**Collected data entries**
-------------------------

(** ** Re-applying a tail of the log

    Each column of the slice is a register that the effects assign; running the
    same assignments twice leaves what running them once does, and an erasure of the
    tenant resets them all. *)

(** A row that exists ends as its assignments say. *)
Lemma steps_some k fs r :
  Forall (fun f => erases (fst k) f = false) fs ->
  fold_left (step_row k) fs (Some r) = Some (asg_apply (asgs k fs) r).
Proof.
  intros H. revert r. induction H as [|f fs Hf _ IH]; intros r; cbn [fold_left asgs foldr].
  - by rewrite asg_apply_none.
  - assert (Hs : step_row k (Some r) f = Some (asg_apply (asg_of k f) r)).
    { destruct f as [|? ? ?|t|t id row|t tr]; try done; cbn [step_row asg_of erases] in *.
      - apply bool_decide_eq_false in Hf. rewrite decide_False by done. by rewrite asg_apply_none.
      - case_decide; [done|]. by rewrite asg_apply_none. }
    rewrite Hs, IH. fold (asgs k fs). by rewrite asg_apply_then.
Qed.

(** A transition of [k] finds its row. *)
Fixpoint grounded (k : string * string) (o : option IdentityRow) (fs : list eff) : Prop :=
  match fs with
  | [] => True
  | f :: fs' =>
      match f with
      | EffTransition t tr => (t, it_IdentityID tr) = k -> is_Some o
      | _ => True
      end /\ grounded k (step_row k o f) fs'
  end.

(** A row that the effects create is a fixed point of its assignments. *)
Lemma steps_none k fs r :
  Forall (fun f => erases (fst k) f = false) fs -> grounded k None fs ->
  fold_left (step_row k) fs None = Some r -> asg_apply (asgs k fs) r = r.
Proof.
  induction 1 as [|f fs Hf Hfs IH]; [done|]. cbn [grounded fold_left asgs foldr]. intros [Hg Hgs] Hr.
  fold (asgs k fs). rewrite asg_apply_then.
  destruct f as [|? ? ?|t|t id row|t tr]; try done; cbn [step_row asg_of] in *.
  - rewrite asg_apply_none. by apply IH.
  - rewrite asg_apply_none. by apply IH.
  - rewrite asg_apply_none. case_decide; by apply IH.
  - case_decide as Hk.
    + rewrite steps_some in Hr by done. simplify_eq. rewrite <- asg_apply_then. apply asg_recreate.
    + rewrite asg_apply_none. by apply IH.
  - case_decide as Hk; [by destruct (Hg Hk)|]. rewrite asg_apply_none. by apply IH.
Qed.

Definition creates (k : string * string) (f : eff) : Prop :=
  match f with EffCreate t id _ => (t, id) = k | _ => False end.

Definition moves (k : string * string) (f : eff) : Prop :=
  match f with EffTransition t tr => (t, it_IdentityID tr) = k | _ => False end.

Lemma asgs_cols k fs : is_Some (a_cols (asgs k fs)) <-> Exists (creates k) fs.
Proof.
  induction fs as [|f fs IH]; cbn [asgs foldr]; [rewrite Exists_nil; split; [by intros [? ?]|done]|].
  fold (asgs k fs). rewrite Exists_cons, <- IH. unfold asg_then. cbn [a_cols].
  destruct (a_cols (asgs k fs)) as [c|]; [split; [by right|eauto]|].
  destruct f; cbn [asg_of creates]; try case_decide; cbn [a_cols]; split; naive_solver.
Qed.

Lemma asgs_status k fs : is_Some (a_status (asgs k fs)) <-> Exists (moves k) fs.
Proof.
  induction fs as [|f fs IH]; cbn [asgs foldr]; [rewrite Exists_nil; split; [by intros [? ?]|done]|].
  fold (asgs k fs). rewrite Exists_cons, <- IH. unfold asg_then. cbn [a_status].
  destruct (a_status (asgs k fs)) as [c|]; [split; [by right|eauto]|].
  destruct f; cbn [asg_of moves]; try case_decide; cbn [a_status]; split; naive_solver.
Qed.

-------------------------

**Your objective**
List every line from the entries above in which "match" appears.

**Worked solution**
  match fs with
      match f with
  match f with EffCreate t id _ => (t, id) = k | _ => False end.
  match f with EffTransition t tr => (t, it_IdentityID tr) = k | _ => False end.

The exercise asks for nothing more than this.